According to the former minister of agriculture, Nigeria’s fuel subsidy benefits the rich, not the poor.

“Estimates show that the poorest 40 percent of the population consume just 3 percent of petrol. Fuel subsidies are killing the Nigerian economy and costing the economy of Nigeria $10 billion alone in 2022. What that means is that Nigeria is borrowing what it doesn’t have to borrow for,” he said.

Adesina added that once this money is freed and put to the right use, especially by supporting the setting up of more private petrol refineries and other modular refineries, the pump prices of fuel and other petroleum products should definitely go down.

He also extended words of congratulations to Aliko Dangote, president of the Dangote group, for the commissioning of the $19 billion petroleum refinery situated in the Ibeju-Lekki axis of Lagos State, insisting that the refinery will help drive economic growth and development for the country.

He also highlighted the cost of governance as one of the debilitating factors hindering efficiency and the effective spread of the dividends of democracy.

“The cost of governance in Nigeria is way too high and should be drastically reduced to free up more resources for development,” he said.

The AfDB president advised the incoming government and other key stakeholders to “rely heavily on the private sector to reduce the fiscal burden on the shoulders of government.”

The president also identified the tax-to-GDP ratio as a problem that needs solving, as according to him, the incoming government must address “tax collection, tax administration challenges, and moving from tax exemption to tax redemption.”

“Ensuring that multinational companies pay appropriate royalties and taxes and that our leakages in our tax collection are closed.”

He added that raising taxes isn’t the ultimate solution to driving up government revenue but advised that the government should concentrate more on delivering on its constitutional promises of providing infrastructure that would discourage individuals and corporate entities from tax exemption and avoidance.

“Nigeria is the only country that has the highest implicit taxes in the world,” he said.

He noted that Nigeria should follow the example of nations that have better social contracts with their citizens.

“Your excellence, we must rebalance the structure and performance of the economy,” he advised.

Continuing in his speech, the AfDB president rejected popular belief, especially in the academic field, which pinpoints the country’s problem as being more of an economic diversification problem.
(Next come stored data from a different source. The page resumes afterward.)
Lemma migrate_rows_kept cs t : Forall2 (row_kept (model_defaults cs)) (t_rows t) (t_rows (migrate_table cs t)).
Proof.
  simpl. apply Forall2_fmap_r. apply Forall_Forall2_diag, Forall_true. intros r. split; intros c x H.
  - left. by apply lookup_union_Some_l.
  - rewrite lookup_union_r by done. by left.
Qed.

Lemma indexable_union cols cols' part : indexable my cols part = true -> indexable my (cols ∪ cols') part = true.
Proof.
  unfold indexable. destruct (cols !! fst part) as [d|] eqn:E; [|done]. by rewrite (lookup_union_Some_l _ _ _ _ E).
Qed.

Lemma migrate_indexable cs t ix :
  forallb (indexable my (model_cols cs)) ix = true ->
  forallb (indexable my (t_cols (migrate_table cs t))) ix = true.
Proof. rewrite !forallb_forall. intros H x Hx. by apply indexable_union, H. Qed.

Lemma migrate_col cs t r c : full_rows t -> r ∈ t_rows t -> is_Some (t_cols t !! c) -> col c (r ∪ model_defaults cs) = col c r.
Proof.
  intros Hf Hr Hc. pose proof (proj1 (Forall_forall _ _) Hf r Hr c Hc) as [x Hx].
  unfold col. by rewrite Hx, (lookup_union_Some_l _ _ _ _ Hx).
Qed.

(** A key column of an indexable index is a column. *)
Lemma indexable_column cols ix c p : forallb (indexable my cols) ix = true -> (c, p) ∈ ix -> is_Some (cols !! c).
Proof.
  rewrite forallb_forall. intros H Hin. specialize (H (c, p) (proj1 (list_elem_of_In _ _) Hin)).
  unfold indexable in H. simpl in H. by destruct (cols !! c).
Qed.
End TableFacts.

(** ** The table tcp_routes from version to version *)
Section TcpTable.
Variables (my : bool) (text : option Z -> string -> string).
Implicit Types (t : Table).

Notation tcp_cs := (Columns Tcp_fields).

Lemma current_indexable v : forallb (indexable my (model_cols tcp_cs)) (tcp_index my v) = true.
Proof.
  unfold tcp_index, key_cols. destruct my, (5 <=? v), (6 <=? v), (9 <=? v), (11 <=? v); vm_compute; reflexivity.
Qed.

Lemma model_at_current v c : c ∈ names (model_at v) -> c ∈ names Tcp_fields.
Proof.
  assert (forall fs, bool_decide (Forall (fun c => c ∈ names Tcp_fields) (names fs)) = true ->
    c ∈ names fs -> c ∈ names Tcp_fields) as H.
  { intros fs E. apply bool_decide_eq_true in E. intros Hc. by apply (proj1 (Forall_forall _ _) E). }
  unfold model_at. repeat case_match; apply H; vm_compute; reflexivity.
Qed.

Lemma early_default c : c ∈ key_cols (-1) -> col c (model_defaults tcp_cs) = VNull.
Proof.
  intros Hc. assert (Forall (fun c => col c (model_defaults tcp_cs) = VNull) (key_cols (-1))) as H by by_evaluation.
  by eapply Forall_forall in H.
Qed.

Lemma tls_default : model_defaults tcp_cs !! "host_tls_port" = Some VNull.
Proof. vm_compute. reflexivity. Qed.

(** Adding columns and then zeroing the TLS port changes no key column. *)
Lemma migrated_key v t r c :
  full_rows t -> (0 <= v -> forallb (indexable my (t_cols t)) (tcp_index my v) = true) ->
  r ∈ t_rows t -> c ∈ key_cols v -> col c (zero_tls (r ∪ model_defaults tcp_cs)) <> VNull ->
  col c (zero_tls r) = col c (zero_tls (r ∪ model_defaults tcp_cs)).
Proof.
  intros Hf Hix Hr Hc. destruct (decide (c = "host_tls_port")) as [->|Hne].
  - intros _. unfold zero_tls, col. destruct (r !! "host_tls_port") as [x|] eqn:E.
    + rewrite (lookup_union_Some_l _ _ _ _ E). simpl. case_bool_decide; rewrite ?lookup_insert_eq; [done|].
      by rewrite E, (lookup_union_Some_l _ _ _ _ E).
    + rewrite lookup_union_r, tls_default by done. simpl. by rewrite !lookup_insert_eq.
  - unfold col. rewrite !zero_tls_ne by done. destruct (r !! c) as [x|] eqn:E.
    { by rewrite (lookup_union_Some_l _ _ _ _ E). }
    rewrite lookup_union_r by done. intros Hn. exfalso. destruct (Z.ltb_spec v 0) as [Hv|Hv].
    + apply Hn. assert (c ∈ key_cols (-1)) as Hc'.
      { unfold key_cols in Hc |- *. rewrite !(proj2 (Z.leb_gt _ _)) in Hc by lia. exact Hc. }
      apply (early_default c Hc').
    + destruct (indexable_column my _ _ c (snd (with_prefix my c)) (Hix Hv)) as [d Hd].
      { apply list_elem_of_fmap. by exists c. }
      destruct (proj1 (Forall_forall _ _) Hf r Hr c (mk_is_Some _ _ Hd)) as [x Hx]. congruence.
Qed.

Lemma migrated_unique v v' t :
  v <= v' -> full_rows t -> (0 <= v -> forallb (indexable my (t_cols t)) (tcp_index my v) = true) ->
  unique text (tcp_index my v) (zero_tls <$> t_rows t) ->
  unique text (tcp_index my v') (zero_tls <$> t_rows (migrate_table tcp_cs t)).
Proof.
  intros Hv Hf Hix Hu. simpl. rewrite <- list_fmap_compose. apply (unique_grow my text v v'); [done| |done].
  intros r c Hr Hc. unfold compose. by apply (migrated_key v t).
Qed.

Lemma drop_same t n : t_cols (drop_index n t) = t_cols t /\ t_rows (drop_index n t) = t_rows t.
Proof. done. Qed.

(** V0 and V3: AutoMigrate alone. *)
Lemma tcp_ok_migrate v v' t :
  v <= v' <= 3 -> v < 3 -> tcp_ok my text v t -> tcp_ok my text v' (migrate_table tcp_cs t).
Proof.
  intros Hv Hv3 [H1 H2 H3 H4 H5 H6 H7 H8]. split; try lia.
  - intros _. apply Forall_forall. intros c Hc%model_at_current. by apply migrate_names.
  - by apply migrate_full.
  - intros _. apply migrate_indexable, current_indexable.
  - exact H4.
  - intros _. by apply H5.
  - eapply migrated_unique; eauto. lia.
Qed.

Definition reindex v t : Table :=
  mkTable (t_cols t) (t_rows t) (<["idx_tcp_route" := tcp_index my v]> (delete "idx_tcp_route" (t_idx t))).

Lemma create_reindex v t :
  forallb (indexable my (t_cols t)) (tcp_index my v) = true ->
  unique text (tcp_index my v) (zero_tls <$> t_rows t) ->
  create_index my text "idx_tcp_route" (tcp_index my v) (drop_index "idx_tcp_route" t) = Some (reindex v t).
Proof.
  intros Hix Hu%unique_now. unfold create_index, drop_index. cbn [t_idx t_cols t_rows]. rewrite lookup_delete_eq, Hix.
  by rewrite !bool_decide_eq_true_2.
Qed.

Lemma reindex_alterable cs v t :
  alterable my cs (drop_index "idx_tcp_route" (reindex v t)) = alterable my cs (drop_index "idx_tcp_route" t).
Proof. unfold alterable, reindex, drop_index. simpl. by rewrite delete_insert_eq, delete_delete_eq. Qed.

(** V5, V6, V9, V10 and V11: AutoMigrate and a new index. *)
Lemma tcp_ok_rebuild v v' t :
  0 <= v -> v < v' -> 5 <= v' <= 11 -> tcp_ok my text v t -> tcp_ok my text v' (reindex v' (migrate_table tcp_cs t)).
Proof.
  intros H0 Hv Hv' [H1 H2 H3 H4 H5 H6 H7 H8]. split; try lia.
  - intros _. apply Forall_forall. intros c Hc%model_at_current. by apply migrate_names.
  - by apply migrate_full.
  - intros _. apply (migrate_indexable my tcp_cs t), current_indexable.
  - rewrite reindex_alterable. exact H4.
  - eapply migrated_unique; eauto. lia.
  - intros _ _. simpl. by rewrite lookup_insert_eq.
  - intros _. simpl. apply map_union_subseteq_l.
Qed.

(** V4 and V7: a new index. *)
Lemma tcp_ok_reindex v v' t :
  0 <= v -> 3 <= v' < 11 -> key_cols v' = key_cols v ->
  (forall c, c ∈ names (model_at v') -> c ∈ names (model_at v)) ->
  tcp_ok my text v t -> tcp_ok my text v' (reindex v' t).
Proof.
  intros H0 Hv' Hk Hm [H1 H2 H3 H4 H5 H6 H7 H8].
  assert (tcp_index my v' = tcp_index my v) as Hix by (unfold tcp_index; by rewrite Hk). split; try lia.
  - intros _. apply Forall_forall. intros c Hc%Hm. by apply (proj1 (Forall_forall _ _) (H1 H0)).
  - exact H2.
  - intros _. rewrite Hix. by apply H3.
  - by rewrite reindex_alterable.
  - rewrite Hix. exact H6.
  - intros _ _. simpl. by rewrite lookup_insert_eq.
Qed.

(** A changed default (V7 and V8) matters neither to columns nor to rows. *)
Lemma tcp_ok_default v c d t :
  v < 11 -> is_Some (t_cols t !! c) -> (cd_longtext d = true -> c ∉ key_cols v \/ keep_type c VNull t = mkColDef VNull true) ->
  tcp_ok my text v t -> tcp_ok my text v (mkTable (<[c := d]> (t_cols t)) (t_rows t) (t_idx t)).
Proof.
  intros Hv Hc Hd [H1 H2 H3 H4 H5 H6 H7 H8]. split; [| | |exact H4|exact H5|exact H6|exact H7|lia].
  - intros H0. eapply Forall_impl; [exact (H1 H0)|]. intros x Hx. simpl. apply lookup_insert_is_Some'. by right.
  - eapply Forall_impl; [exact H2|]. intros r Hr x Hx. apply Hr. simpl in Hx.
    apply lookup_insert_is_Some in Hx as [<-|[_ Hx]]; done.
  - intros H0. specialize (H3 H0). revert H3. rewrite !forallb_forall. intros H3 part Hin.
    specialize (H3 part Hin). unfold indexable in *. simpl.
    destruct (decide (fst part = c)) as [<-|Hne]; [|by rewrite lookup_insert_ne].
    rewrite lookup_insert_eq. destruct (t_cols t !! fst part) as [d0|] eqn:E; [|done].
    destruct my; [|done]. apply bool_decide_eq_true in H3. apply bool_decide_eq_true. intros Hl.
    destruct (Hd Hl) as [Hn|Hkeep].
    + exfalso. apply Hn. apply list_elem_of_In in Hin. unfold tcp_index in Hin.
      apply list_elem_of_fmap in Hin as (x & -> & Hx). done.
    + apply H3. unfold keep_type in Hkeep. rewrite E in Hkeep. by injection Hkeep.
Qed.

(** V8: the rows, no index, and then a default. *)
Lemma tcp_ok_zero v v' t :
  v = 7 -> v' = 8 -> tcp_ok my text v t ->
  tcp_ok my text v' (mkTable (t_cols t) (zero_tls <$> t_rows t) (delete "idx_tcp_route" (t_idx t))).
Proof.
  intros -> -> [H1 H2 H3 H4 H5 H6 H7 H8]. split; try lia; simpl.
  - intros _. by apply H1.
  - unfold full_rows. simpl. rewrite Forall_fmap. eapply Forall_impl; [exact H2|]. intros r Hr c Hc. simpl.
    destruct (decide (c = "host_tls_port")) as [->|Hne]; [|rewrite zero_tls_ne by done; by apply Hr].
    unfold zero_tls. case_bool_decide; [rewrite lookup_insert_eq; by eexists|by apply Hr].
  - intros _. by apply H3.
  - unfold alterable, drop_index in *. simpl in *. rewrite delete_delete_eq. exact H4.
  - rewrite <- list_fmap_compose. rewrite (list_fmap_ext (zero_tls ∘ zero_tls) zero_tls (t_rows t)); [exact H6|].
    intros i x _. apply zero_tls_idemp.
Qed.
End TcpTable.

(** ** The other two tables *)
Section OtherTables.
Variables (my : bool) (text : option Z -> string -> string).
Implicit Types (t : Table).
Rejecting the belief that Nigeria is more of a monoculture economy, depending entirely on crude oil and less on other sectors to drive up revenue and employment.
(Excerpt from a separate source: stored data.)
(* ===== verification/ModelClaims.v ===== *)
(** ModelClaims: the properties of the data model and its JSON text, the request
    validation and the event hub. *)
From Stdlib Require Import ZArith Lia.
From stdpp Require Import base option strings gmap list.
From S2P Require Import Prelude GoStrings Utf8 RouterGroups Routes Json JsonText JsonTextFacts Wire Decoded.
From S2P Require Import EventHub Validator Http Historical Samples.

Local Open Scope string_scope.
Local Open Scope list_scope.
Local Open Scope Z_scope.

(** C18. [ReservablePorts.Validate] accepts exactly the port lists that parse,
    whose ranges share no port, and (when conflicts are to fail) contain no
    reserved system port.  Whatever parses is a non-empty list of ranges between
    1024 and 65535, and the text of such a list parses to it.  The program of
    version 6 accepted all of these, and ranges that overlap as well, where its 16-bit
    comparison wraps around. *)
Theorem ReservablePorts_Validate_exact gl p :
  (ReservablePorts_Validate gl p = None <->
   exists rs, Parse p = inr rs /\ disjoint_ranges rs /\
     (FailOnRouterPortConflicts gl = true ->
      forall r q, r ∈ rs -> q ∈ ReservedSystemComponentPorts gl -> ~ in_range q r)) /\
  (forall rs, Parse p = inr rs -> rs <> [] /\ Forall wf_Range rs) /\
  (forall rs, rs <> [] -> Forall wf_Range rs -> Parse (print_ranges rs) = inr rs) /\
  (ReservablePorts_Validate gl p = None -> V6Model.ReservablePorts_Validate gl p = None) /\
  (FailOnRouterPortConflicts gl = false ->
     exists p', V6Model.ReservablePorts_Validate gl p' = None /\ ReservablePorts_Validate gl p' <> None).
Proof.
  split_and!.
  - apply ReservablePorts_Validate_spec.
  - intros rs HP. split; [by eapply Parse_nonempty|by eapply Parse_wf].
  - intros rs. apply Parse_print.
  - apply v6_Validate_weaker.
  - intros Hg. eexists. by apply v6_accepts_overlap.
Qed.

Lemma ReservablePorts_Validate_exact_witness :
  Parse "1024-1100,2000" = inr [mkRange 1024 1100; mkRange 2000 2000].
Proof.
  apply (proj1 (proj2 (proj2 (ReservablePorts_Validate_exact (mkGlobals [] false) ""))) [mkRange 1024 1100; mkRange 2000 2000]);
    [discriminate|by_evaluation].
Defined.

(** [RouterGroups.Validate] accepts exactly the lists of groups that each
    have a name and a type, ports if of type tcp and none if of type http,
    and valid ports where given. *)
Theorem RouterGroups_Validate_exact gl gs :
  RouterGroups_Validate gl gs = None <->
  Forall (fun g => RG_Name g <> "" /\ RG_Type g <> "" /\
    (RG_Type g = RouterGroup_HTTP -> RG_ReservablePorts g = "") /\
    (RG_Type g = RouterGroup_TCP -> RG_ReservablePorts g <> "") /\
    (RG_ReservablePorts g <> "" -> ReservablePorts_Validate gl (RG_ReservablePorts g) = None)) gs.
Proof.
  rewrite RouterGroups_Validate_spec, !Forall_forall. unfold valid_group.
  by setoid_rewrite ReservablePorts_Validate_spec.
Qed.

(** C23. Once the TTLs are set, [ValidateCreate] returns without touching any
    state, and accepts exactly the batches in which every route has a clean
    URL, a port, an IP, an https or empty route service URL, and a TTL
    between 1 and the maximum.  The maximum itself is accepted; the API
    documentation (docs/02-api-docs.md, line 556) asks for less. *)
Theorem ValidateCreate_exact `{!NetUrl} {W} routes maxTTL (w : W) :
  Forall (fun r => RE_TTL (Route_Entity r) <> None) routes ->
  exists res, ValidateCreate routes maxTTL w = Ok res w /\
    (res = None <->
     Forall (fun r => valid_route_request r /\ valid_ttl maxTTL (RE_TTL (Route_Entity r))) routes).
Proof. apply ValidateCreate_spec. Qed.

(** A URL parser that keeps every text: good enough for clean URLs. *)
Definition text_url : NetUrl := fun s => inr s.

Lemma ValidateCreate_exact_witness :
  exists res, ValidateCreate (H:=text_url) [route_request "a.example.com"] 120 tt = Ok res tt /\
    (res = None <->
     Forall (fun r => valid_route_request (H:=text_url) r /\ valid_ttl 120 (RE_TTL (Route_Entity r)))
       [route_request "a.example.com"]).
Proof. apply (ValidateCreate_exact (H:=text_url)). by_evaluation. Defined.



(** C31. What a subscriber has read and still has buffered is a gap-free
    prefix of what was emitted since it subscribed, and all of it while its
    source is open, under any sequence of hub operations. *)
Theorem hub_delivers_in_order {E} (h : hub E) k h' (ops : list (hub_op E)) :
  wf_hub h -> hub_Subscribe h = (inr k, h') ->
  let o := obs_run k (mkObs h' [] []) ops in
  exists s, hub_sources (o_hub o) !! k = Some s /\
    o_received o ++ src_events s `prefix_of` o_emitted o /\
    (src_closed s = false -> o_received o ++ src_events s = o_emitted o).
Proof.
  intros Hwf Hs. apply delivered_run; [|by eapply delivered_Subscribe].
  pose proof (wf_Subscribe h Hwf) as Hw. by rewrite Hs in Hw.
Qed.

Lemma hub_delivers_in_order_witness :
  let o := obs_run 0 (mkObs (snd (hub_Subscribe (NewNonBlocking 2))) [] [])
             [OpEmit 1; OpEmit 2; OpNext 0; OpEmit 3; OpEmit 4] in
  exists s, hub_sources (o_hub o) !! 0%nat = Some s /\
    o_received o ++ src_events s `prefix_of` o_emitted o /\
    (src_closed s = false -> o_received o ++ src_events s = o_emitted o).
Proof.
  apply (hub_delivers_in_order (NewNonBlocking 2)); [apply wf_NewNonBlocking|reflexivity].
Defined.

(** Every hub reachable from an empty one is well formed: subscribers
    are distinct and live, no buffer exceeds its size, an open source is
    subscribed, and a closed hub has no subscriber. *)
Theorem hub_reachable_wf {E} n k (ops : list (hub_op E)) :
  wf_hub (o_hub (obs_run k (mkObs (NewNonBlocking n) [] []) ops)).
Proof.
  assert (forall ops (o : obs E), wf_hub (o_hub o) -> wf_hub (o_hub (obs_run k o ops))) as Hrun.
  { clear ops. intros ops. induction ops as [|op ops IH]; intros o Hwf; [done|]. apply IH.
    destruct op as [e|id|id| |]; simpl.
    - by apply wf_Emit.
    - pose proof (wf_sub_Next id _ Hwf) as Hn. by destruct (sub_Next id (o_hub o)).
    - by apply wf_sub_Close.
    - by apply wf_Subscribe.
    - by apply wf_hub_Close. }
  apply Hrun, wf_NewNonBlocking.
Qed.

Definition sample_doc : json :=
  JArr [JObj [("port", JInt 8080); ("ip", JStr "10.0.0.1"); ("x", JFrac "1.5e3")]; JNull; JBool true; JStr "a<b>"].

(** C17. The records of the API survive the wire: the text of a list of
    routes, of TCP mappings or of router groups, or of one router group, decodes
    to the same list, every field the API exposes included, and every API error that
    the server writes is read by the client.  More generally, whatever JSON document is
    written (with 64-bit integers and number literals, nested less than 10000 deep),
    reading the text gives it back, with the bytes of strings that are not UTF-8
    replaced, and stops where the document ends; a document in valid UTF-8 comes back
    unchanged. *)
Theorem records_round_trip routes ms gs rest v :
  Forall text_Route routes -> Forall text_Tcp ms -> Forall text_RouterGroup gs -> ends_number rest = true ->
  then_decode (dec_slice Unmarshal_Route) (Decode_text (json_text (JArr (json_of_Route <$> routes)) +:+ rest)) =
    inr (wire_Route <$> routes) /\
  then_decode (dec_slice Unmarshal_Tcp) (Decode_text (json_text (JArr (json_of_Tcp <$> ms)) +:+ rest)) =
    inr (wire_Tcp <$> ms) /\
  then_decode (dec_slice Unmarshal_RouterGroup) (Decode_text (json_text (JArr (json_of_RouterGroup <$> gs)) +:+ rest)) =
    inr gs /\
  (forall g, g ∈ gs -> then_decode Unmarshal_RouterGroup (Decode_text (json_text (json_of_RouterGroup g) +:+ rest)) = inr g) /\
  (forall e, then_decode Unmarshal_ApiError (Unmarshal_text (marshalRoutingApiError e)) = inr (coerce_error e)) /\
  (json_ok maxNestingDepth v = true ->
     Decode_text (json_text v +:+ rest) = inr (coerce_json v) /\
     (skip_ws rest = "" -> Unmarshal_text (json_text v +:+ rest) = inr (coerce_json v)) /\
     (json_utf8 v = true -> coerce_json v = v)).
Proof.
  intros Hr Hm Hg Hrest. split_and!; [by apply text_routes_roundtrip|by apply text_tcp_roundtrip|by apply text_groups_roundtrip| | |].
  - intros g Hin. apply text_group_roundtrip; [|done]. by eapply Forall_forall.
  - apply text_error_roundtrip.
  - intros Hok. split_and!; [by apply Decode_json_text|by apply Unmarshal_json_text|apply coerce_json_utf8].
Qed.

Lemma records_round_trip_witness :
  then_decode (dec_slice Unmarshal_Route)
    (Decode_text (json_text (JArr (json_of_Route <$> [route_request "a"])) +:+ newline)) = inr (wire_Route <$> [route_request "a"]) /\
  Decode_text (json_text sample_doc +:+ newline) = inr (coerce_json sample_doc).
Proof.
  destruct (records_round_trip [route_request "a"] [tcp_request 1030]
    [mkRouterGroup zero_Model "g" "default-tcp" "tcp" "1024-1123"] newline sample_doc) as (Hr & _ & _ & _ & _ & Hd).
  - by_evaluation.
  - by_evaluation.
  - by_evaluation.
  - vm_compute. reflexivity.
  - split; [exact Hr|]. refine (proj1 (Hd _)). vm_compute. reflexivity.
Defined.

(** C16. Whatever bytes a client sends, what the handlers decode from them
    fits the Go types: ports and tag indices are in their 16 and 32 bits, the TTL
    in its int, and all text is UTF-8, so it can be stored, listed and read back
    without loss. *)
Theorem decoded_bodies_fit body :
  (forall rs, then_decode (dec_slice Unmarshal_Route) (Decode_text body) = inr rs -> Forall text_Route rs) /\
  (forall ms, then_decode (dec_slice Unmarshal_Tcp) (Decode_text body) = inr ms -> Forall text_Tcp ms) /\
  (forall g, then_decode Unmarshal_RouterGroup (Decode_text body) = inr g -> text_RouterGroup g).
Proof.
  split_and!; intros x; [apply decoded_routes_text|apply decoded_tcp_text|apply decoded_group_text].
Qed.

(** A body with an escaped character and a broken UTF-8 sequence. *)
Definition sample_body : string :=
  json_text (json_of_RouterGroup (mkRouterGroup zero_Model "" (String (Ascii.ascii_of_nat 200) "g") "tcp" "1024-1123")).

Lemma decoded_bodies_fit_witness :
  exists g, then_decode Unmarshal_RouterGroup (Decode_text sample_body) = inr g /\ text_RouterGroup g.
Proof.
  eexists. split; [vm_compute; reflexivity|].
  apply (proj2 (proj2 (decoded_bodies_fit sample_body))). vm_compute. reflexivity.
Defined.

(** C33. An incremented modification tag supersedes the tag it came from,
    except when its 32-bit index wraps around. *)
Theorem Increment_supersedes t :
  Tag_Guid t <> "" -> is_u32 (Tag_Index t) ->
  SucceededBy (Some t) (Increment t) = true <-> Tag_Index t <> 4294967295.
Proof.
  intros Hg Hu. rewrite SucceededBy_guid by done. cbn [Increment Tag_Guid Tag_Index]. unfold is_u32, u32 in *.
  split.
  - intros [?|Hlt] Heq; [done|]. rewrite Heq in Hlt. by vm_compute in Hlt.
  - intros Hne. right. rewrite Z.mod_small; lia.
Qed.

Lemma Increment_supersedes_witness :
  SucceededBy (Some (mkTag "tag" 3)) (Increment (mkTag "tag" 3)) = true <-> 3 <> 4294967295.
Proof. apply (Increment_supersedes (mkTag "tag" 3)); [discriminate|by_evaluation]. Defined.

(** The range check of migration/v6 computes one past the smaller end in 16
    bits: two ranges that both reach 65535 count as disjoint. *)
Lemma v6_Overlaps_misses :
  exists r1 r2, wf_Range r1 /\ wf_Range r2 /\ (exists p, in_range p r1 /\ in_range p r2) /\
    Overlaps r1 r2 = true /\ v6_Overlaps r1 r2 = false.
Proof.
  exists (mkRange 1024 65535), (mkRange 2000 65535). unfold wf_Range, in_range. simpl.
  split_and!; try lia; [exists 3000; lia|reflexivity..].
Qed.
“Nigeria’s challenge is not diversification; Nigeria’s challenge is revenue concentration,” he stated clearly.

“This is because the oil sector accounts for 75 percent of export revenue and 50 percent of all government revenue. The solution therefore is to unlock the bottlenecks that are hampering 85 percent of the economy; these include low productivity, very poor infrastructure, and logistics, despite gains being made,” he said, backing up his thought.

He advised the country to shift away from relying on import substitution and put more attention on export-focused industrialization.

He also advised the incoming government to put more attention on power generation, as, according to him, “there is no justification for Nigeria not having power.”

“Providing electricity will make Nigeria’s industries more competitive within the context of the African continental free trade area,” he added.